-- Opening Marker --

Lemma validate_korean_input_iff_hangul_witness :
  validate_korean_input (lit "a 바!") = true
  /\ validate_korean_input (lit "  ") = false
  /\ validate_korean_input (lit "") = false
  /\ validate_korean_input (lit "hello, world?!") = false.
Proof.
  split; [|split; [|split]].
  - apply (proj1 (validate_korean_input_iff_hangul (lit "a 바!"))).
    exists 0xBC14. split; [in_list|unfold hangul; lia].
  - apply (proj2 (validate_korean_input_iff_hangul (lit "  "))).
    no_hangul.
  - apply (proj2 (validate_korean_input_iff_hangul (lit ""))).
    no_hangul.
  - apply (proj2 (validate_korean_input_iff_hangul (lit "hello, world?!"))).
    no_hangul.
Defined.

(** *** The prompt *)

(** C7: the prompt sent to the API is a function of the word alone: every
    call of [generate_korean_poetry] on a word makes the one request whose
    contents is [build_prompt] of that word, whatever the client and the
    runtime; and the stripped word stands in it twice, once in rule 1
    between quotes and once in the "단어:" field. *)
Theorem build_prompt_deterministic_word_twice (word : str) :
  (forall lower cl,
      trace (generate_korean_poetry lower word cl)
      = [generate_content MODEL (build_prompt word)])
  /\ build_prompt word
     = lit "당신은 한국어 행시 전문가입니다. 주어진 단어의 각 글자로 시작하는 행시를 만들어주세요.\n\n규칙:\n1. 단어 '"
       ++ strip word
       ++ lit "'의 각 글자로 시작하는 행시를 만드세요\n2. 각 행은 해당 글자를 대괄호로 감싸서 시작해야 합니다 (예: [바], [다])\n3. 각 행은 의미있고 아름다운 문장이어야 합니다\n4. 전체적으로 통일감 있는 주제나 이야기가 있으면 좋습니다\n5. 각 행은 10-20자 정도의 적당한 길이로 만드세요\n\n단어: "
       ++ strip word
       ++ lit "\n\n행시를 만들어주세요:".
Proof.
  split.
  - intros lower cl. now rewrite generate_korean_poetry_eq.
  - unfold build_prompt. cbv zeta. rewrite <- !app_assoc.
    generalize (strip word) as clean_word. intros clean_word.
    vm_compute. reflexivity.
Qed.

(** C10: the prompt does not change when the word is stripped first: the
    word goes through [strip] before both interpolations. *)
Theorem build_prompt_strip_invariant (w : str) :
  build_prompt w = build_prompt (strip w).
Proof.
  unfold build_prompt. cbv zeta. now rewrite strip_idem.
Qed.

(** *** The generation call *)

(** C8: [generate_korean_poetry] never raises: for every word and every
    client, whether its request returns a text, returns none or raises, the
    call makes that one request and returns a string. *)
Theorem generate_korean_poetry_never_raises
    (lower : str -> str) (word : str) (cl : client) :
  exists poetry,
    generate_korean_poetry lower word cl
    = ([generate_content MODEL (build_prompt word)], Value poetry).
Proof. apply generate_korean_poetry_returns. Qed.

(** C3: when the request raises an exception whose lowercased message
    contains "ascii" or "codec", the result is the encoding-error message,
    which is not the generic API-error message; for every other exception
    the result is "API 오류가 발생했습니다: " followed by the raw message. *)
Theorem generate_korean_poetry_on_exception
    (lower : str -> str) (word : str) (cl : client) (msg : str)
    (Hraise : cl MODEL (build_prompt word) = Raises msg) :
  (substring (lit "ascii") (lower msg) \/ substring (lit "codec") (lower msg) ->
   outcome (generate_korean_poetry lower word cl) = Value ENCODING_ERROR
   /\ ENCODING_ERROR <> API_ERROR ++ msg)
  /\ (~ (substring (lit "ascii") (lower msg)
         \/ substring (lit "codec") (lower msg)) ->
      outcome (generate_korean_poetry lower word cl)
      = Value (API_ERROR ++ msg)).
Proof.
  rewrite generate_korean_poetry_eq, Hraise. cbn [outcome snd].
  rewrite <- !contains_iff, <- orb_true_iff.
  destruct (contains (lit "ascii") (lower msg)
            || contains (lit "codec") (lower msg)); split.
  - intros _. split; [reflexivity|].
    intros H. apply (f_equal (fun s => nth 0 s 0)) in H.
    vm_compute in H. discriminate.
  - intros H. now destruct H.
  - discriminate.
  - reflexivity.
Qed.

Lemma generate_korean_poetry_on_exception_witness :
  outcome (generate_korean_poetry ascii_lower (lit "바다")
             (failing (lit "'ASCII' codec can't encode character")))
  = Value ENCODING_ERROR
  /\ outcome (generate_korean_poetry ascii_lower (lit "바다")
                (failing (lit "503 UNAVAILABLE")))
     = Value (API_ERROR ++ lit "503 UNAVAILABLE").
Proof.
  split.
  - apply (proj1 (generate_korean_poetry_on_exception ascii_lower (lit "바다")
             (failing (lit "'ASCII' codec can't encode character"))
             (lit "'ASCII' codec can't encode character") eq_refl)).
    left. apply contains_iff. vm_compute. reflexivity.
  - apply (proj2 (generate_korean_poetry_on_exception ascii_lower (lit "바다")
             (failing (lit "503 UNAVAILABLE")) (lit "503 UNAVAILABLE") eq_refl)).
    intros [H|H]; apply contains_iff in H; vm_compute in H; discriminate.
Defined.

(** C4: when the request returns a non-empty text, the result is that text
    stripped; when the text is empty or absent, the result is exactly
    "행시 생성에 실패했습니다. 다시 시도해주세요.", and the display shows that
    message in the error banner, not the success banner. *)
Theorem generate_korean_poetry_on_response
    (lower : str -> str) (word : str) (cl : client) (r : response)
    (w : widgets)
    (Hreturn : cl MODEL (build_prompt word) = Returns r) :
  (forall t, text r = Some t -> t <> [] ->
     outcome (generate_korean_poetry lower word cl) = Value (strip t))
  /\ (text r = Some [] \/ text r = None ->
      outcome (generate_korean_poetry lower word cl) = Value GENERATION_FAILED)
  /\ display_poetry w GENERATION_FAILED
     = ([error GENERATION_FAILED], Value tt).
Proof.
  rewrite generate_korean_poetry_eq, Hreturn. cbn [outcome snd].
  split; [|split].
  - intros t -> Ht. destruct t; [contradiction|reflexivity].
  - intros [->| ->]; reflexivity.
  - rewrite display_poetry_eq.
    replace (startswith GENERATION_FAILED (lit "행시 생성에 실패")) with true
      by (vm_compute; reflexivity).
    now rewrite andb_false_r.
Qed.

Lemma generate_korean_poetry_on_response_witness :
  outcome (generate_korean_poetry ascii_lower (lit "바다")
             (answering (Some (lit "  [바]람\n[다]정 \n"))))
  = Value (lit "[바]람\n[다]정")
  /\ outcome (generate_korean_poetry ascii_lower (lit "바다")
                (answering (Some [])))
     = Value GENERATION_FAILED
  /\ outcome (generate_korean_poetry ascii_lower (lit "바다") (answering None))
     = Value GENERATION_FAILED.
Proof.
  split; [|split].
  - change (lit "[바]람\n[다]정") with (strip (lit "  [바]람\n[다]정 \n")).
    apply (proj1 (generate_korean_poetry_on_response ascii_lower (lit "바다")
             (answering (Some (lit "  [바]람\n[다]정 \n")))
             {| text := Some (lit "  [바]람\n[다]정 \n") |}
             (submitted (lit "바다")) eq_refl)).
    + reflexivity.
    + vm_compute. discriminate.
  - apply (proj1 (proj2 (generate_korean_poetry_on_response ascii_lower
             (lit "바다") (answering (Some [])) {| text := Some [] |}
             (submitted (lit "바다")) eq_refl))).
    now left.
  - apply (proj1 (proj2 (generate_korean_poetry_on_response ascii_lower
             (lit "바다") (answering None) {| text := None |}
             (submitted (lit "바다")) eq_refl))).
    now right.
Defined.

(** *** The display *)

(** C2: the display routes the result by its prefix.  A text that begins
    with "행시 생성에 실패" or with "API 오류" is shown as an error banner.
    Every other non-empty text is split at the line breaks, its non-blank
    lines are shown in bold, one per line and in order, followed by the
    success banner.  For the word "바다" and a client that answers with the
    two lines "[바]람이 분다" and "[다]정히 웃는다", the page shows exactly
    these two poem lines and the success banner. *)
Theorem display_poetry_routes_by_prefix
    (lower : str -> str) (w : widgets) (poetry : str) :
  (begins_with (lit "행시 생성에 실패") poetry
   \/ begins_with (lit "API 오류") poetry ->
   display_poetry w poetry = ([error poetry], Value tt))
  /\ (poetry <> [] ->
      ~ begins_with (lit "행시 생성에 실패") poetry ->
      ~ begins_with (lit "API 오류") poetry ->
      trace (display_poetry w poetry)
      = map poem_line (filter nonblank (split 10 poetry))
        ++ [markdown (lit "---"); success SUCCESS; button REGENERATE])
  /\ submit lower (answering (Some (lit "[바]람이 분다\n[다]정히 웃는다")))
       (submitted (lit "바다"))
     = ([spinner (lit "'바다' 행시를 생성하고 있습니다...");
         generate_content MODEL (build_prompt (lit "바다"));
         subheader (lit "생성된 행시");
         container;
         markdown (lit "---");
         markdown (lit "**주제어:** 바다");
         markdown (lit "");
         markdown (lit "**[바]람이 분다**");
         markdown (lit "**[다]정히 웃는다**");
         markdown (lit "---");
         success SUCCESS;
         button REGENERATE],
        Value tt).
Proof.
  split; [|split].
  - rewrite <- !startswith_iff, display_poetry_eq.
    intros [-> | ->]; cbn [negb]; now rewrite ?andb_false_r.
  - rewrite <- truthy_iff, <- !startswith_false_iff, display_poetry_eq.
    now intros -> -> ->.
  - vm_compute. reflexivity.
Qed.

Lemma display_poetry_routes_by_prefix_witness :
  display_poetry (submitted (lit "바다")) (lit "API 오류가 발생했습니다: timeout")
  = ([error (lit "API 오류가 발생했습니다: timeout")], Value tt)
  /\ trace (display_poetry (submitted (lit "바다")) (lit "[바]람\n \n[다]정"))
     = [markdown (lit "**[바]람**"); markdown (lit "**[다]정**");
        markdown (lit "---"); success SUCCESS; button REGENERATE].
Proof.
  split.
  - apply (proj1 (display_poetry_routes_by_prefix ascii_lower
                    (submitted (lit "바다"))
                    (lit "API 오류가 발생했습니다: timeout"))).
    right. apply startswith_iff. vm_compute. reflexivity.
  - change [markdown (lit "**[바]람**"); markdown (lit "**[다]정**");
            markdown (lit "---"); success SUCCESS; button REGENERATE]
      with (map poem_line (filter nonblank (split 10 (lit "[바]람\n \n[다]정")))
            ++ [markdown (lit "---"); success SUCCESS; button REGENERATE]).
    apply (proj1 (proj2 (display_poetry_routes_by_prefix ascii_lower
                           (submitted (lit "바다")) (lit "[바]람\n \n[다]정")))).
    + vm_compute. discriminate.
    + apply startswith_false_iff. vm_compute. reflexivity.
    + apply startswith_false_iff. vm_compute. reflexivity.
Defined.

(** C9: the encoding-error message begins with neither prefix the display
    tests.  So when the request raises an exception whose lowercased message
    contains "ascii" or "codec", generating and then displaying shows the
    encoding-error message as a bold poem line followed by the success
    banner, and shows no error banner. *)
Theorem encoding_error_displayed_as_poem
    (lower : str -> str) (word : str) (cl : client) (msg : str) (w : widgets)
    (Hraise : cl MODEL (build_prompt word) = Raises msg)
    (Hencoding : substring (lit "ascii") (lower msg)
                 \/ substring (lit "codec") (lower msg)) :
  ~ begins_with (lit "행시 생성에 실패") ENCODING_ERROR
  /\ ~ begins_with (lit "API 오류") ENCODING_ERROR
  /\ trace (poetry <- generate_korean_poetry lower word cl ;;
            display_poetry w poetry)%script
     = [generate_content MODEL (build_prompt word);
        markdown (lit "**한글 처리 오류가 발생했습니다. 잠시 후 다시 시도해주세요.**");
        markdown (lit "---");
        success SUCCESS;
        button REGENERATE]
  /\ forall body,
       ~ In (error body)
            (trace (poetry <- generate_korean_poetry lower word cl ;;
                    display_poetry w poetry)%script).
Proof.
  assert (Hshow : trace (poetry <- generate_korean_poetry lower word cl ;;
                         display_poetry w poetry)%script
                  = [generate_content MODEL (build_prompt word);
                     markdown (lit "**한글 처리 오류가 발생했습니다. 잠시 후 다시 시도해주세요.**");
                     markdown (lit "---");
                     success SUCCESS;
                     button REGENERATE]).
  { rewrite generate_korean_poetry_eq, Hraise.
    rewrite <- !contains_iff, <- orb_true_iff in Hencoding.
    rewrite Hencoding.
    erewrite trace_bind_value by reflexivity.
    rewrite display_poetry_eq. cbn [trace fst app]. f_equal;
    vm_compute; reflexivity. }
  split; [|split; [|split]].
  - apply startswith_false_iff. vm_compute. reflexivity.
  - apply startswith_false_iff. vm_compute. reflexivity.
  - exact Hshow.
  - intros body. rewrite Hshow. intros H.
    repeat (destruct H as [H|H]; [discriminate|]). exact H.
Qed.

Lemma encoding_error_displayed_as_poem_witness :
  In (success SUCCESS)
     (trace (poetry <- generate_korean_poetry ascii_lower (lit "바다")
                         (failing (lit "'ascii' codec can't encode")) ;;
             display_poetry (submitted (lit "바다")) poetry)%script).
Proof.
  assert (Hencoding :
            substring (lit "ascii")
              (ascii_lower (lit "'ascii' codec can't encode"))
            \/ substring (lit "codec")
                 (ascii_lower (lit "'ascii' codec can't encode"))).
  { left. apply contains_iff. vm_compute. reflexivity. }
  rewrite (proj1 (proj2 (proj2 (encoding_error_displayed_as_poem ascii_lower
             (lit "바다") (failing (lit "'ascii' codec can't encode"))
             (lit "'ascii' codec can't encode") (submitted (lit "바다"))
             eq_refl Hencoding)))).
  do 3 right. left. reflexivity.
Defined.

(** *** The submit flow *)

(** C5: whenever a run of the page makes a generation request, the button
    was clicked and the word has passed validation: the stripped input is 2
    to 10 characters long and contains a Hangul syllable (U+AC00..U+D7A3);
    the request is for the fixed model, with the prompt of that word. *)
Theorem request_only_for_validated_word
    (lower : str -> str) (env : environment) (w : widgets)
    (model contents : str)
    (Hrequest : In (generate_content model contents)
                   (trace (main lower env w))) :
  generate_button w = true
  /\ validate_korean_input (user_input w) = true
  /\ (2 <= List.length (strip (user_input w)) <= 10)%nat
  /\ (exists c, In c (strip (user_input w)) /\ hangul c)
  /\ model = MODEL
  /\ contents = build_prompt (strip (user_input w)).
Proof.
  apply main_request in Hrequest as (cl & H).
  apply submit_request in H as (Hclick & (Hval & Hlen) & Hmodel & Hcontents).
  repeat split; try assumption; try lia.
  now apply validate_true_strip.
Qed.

-- Closing Marker --
-- Opening Marker --

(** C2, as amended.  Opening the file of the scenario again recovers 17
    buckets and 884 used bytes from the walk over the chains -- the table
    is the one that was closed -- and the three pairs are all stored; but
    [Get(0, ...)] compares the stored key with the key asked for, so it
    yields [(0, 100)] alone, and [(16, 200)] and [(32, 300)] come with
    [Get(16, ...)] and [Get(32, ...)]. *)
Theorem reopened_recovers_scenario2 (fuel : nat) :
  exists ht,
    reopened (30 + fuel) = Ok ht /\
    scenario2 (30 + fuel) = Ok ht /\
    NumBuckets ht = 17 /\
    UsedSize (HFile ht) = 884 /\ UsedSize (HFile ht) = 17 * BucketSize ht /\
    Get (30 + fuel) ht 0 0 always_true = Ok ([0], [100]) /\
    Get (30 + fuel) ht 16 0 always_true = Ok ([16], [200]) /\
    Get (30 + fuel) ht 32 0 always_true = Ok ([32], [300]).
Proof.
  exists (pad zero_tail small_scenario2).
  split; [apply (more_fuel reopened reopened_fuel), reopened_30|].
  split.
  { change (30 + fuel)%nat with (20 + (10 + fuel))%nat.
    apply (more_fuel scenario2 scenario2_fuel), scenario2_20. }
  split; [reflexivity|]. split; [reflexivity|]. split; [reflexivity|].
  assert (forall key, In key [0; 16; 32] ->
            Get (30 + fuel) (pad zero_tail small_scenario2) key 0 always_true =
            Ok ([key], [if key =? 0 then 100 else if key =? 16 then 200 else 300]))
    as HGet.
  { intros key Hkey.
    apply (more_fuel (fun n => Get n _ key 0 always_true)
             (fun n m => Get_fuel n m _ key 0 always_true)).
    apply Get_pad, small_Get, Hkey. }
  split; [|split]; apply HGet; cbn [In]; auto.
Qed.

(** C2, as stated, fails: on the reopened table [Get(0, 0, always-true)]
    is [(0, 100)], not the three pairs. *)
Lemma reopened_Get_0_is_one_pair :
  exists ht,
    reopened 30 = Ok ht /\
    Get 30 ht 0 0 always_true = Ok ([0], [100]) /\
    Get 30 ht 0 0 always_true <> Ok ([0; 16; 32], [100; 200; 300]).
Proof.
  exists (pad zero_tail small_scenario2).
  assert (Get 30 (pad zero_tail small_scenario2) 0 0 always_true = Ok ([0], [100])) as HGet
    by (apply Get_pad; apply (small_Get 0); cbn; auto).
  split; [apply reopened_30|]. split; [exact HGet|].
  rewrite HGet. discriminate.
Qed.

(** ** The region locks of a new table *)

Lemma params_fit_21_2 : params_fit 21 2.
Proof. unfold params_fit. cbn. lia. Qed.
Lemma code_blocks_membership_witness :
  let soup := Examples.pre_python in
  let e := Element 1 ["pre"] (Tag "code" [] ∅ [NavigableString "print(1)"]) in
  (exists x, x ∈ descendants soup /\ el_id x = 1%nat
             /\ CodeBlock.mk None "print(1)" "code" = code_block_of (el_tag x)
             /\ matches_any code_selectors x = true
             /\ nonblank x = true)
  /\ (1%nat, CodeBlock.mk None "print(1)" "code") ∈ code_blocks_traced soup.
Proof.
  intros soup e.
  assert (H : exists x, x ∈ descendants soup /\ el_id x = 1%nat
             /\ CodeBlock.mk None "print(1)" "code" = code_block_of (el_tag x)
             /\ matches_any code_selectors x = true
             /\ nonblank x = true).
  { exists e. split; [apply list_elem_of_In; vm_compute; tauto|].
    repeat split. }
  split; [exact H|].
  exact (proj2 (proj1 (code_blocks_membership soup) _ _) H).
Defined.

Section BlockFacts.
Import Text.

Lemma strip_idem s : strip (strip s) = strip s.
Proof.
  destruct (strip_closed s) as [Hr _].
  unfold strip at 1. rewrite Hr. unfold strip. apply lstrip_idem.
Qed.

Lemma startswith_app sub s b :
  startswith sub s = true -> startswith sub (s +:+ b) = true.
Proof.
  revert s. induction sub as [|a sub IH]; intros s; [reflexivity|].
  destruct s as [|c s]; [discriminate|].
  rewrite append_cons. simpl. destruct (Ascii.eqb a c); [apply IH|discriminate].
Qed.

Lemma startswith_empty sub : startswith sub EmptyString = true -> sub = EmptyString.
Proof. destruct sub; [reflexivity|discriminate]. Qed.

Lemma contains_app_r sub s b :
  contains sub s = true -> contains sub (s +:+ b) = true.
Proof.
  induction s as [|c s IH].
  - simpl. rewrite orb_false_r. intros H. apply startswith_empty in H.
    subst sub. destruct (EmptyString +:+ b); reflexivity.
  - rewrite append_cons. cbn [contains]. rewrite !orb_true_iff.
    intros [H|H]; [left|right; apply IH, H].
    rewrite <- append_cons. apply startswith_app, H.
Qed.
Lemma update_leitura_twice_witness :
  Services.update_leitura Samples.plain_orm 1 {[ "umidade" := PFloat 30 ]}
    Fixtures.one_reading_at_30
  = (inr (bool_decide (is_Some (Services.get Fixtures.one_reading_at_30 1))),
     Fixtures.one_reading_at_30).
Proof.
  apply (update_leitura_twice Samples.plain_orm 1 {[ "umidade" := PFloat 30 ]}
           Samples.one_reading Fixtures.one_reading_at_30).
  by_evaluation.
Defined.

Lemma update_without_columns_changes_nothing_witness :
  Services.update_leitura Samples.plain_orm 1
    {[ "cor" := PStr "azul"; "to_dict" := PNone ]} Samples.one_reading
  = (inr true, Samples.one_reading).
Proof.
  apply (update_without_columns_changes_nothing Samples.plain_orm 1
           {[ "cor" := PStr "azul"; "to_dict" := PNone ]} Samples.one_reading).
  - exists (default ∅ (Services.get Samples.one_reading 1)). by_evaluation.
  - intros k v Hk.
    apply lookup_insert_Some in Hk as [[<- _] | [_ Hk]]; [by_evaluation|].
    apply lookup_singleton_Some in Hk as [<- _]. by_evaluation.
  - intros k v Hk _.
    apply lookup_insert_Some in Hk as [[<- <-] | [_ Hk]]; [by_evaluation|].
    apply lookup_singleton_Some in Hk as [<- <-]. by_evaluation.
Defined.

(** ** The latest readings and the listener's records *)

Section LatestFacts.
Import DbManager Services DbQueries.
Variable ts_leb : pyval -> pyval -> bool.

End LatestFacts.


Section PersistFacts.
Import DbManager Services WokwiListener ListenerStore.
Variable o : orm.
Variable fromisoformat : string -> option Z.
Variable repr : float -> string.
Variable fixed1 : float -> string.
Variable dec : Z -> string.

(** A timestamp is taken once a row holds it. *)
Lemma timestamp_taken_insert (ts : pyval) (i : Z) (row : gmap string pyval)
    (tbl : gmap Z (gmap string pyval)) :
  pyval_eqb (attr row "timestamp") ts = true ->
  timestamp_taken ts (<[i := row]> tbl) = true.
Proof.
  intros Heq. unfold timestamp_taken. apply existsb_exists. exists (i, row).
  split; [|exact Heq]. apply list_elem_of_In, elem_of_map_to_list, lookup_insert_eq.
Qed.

-- Closing Marker --
-- Opening Marker --

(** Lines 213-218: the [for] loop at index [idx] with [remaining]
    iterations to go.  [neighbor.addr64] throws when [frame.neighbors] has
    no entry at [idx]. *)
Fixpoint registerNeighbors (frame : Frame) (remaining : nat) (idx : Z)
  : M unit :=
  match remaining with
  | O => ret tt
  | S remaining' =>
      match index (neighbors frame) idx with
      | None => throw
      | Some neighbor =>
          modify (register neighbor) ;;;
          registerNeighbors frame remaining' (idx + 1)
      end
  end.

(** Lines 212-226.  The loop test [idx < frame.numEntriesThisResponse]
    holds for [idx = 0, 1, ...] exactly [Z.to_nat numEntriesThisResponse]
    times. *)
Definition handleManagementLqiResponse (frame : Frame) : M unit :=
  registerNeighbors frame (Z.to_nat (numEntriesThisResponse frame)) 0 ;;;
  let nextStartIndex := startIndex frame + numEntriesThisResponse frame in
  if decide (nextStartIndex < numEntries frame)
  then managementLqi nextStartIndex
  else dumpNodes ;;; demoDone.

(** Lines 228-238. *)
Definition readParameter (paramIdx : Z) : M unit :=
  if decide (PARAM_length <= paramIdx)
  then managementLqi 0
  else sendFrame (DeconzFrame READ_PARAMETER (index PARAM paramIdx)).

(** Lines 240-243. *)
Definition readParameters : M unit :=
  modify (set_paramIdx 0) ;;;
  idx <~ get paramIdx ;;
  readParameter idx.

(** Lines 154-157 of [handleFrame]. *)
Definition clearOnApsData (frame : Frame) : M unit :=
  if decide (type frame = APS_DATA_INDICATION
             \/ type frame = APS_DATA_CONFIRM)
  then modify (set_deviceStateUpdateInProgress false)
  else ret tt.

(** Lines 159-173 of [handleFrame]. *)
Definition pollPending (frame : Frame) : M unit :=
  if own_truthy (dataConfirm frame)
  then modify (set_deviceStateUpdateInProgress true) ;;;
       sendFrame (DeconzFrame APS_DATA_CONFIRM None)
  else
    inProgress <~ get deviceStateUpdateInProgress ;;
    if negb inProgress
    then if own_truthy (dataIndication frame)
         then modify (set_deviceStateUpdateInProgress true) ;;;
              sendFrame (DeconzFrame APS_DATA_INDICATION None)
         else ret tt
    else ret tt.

-- Closing Marker --

Task to carry out:
Working through the data above, find every line holding "Services" and copy it.

Output below:
  Services.update_leitura Samples.plain_orm 1 {[ "umidade" := PFloat 30 ]}
  = (inr (bool_decide (is_Some (Services.get Fixtures.one_reading_at_30 1))),
  Services.update_leitura Samples.plain_orm 1
  - exists (default ∅ (Services.get Samples.one_reading 1)). by_evaluation.
Import DbManager Services DbQueries.
Import DbManager Services WokwiListener ListenerStore.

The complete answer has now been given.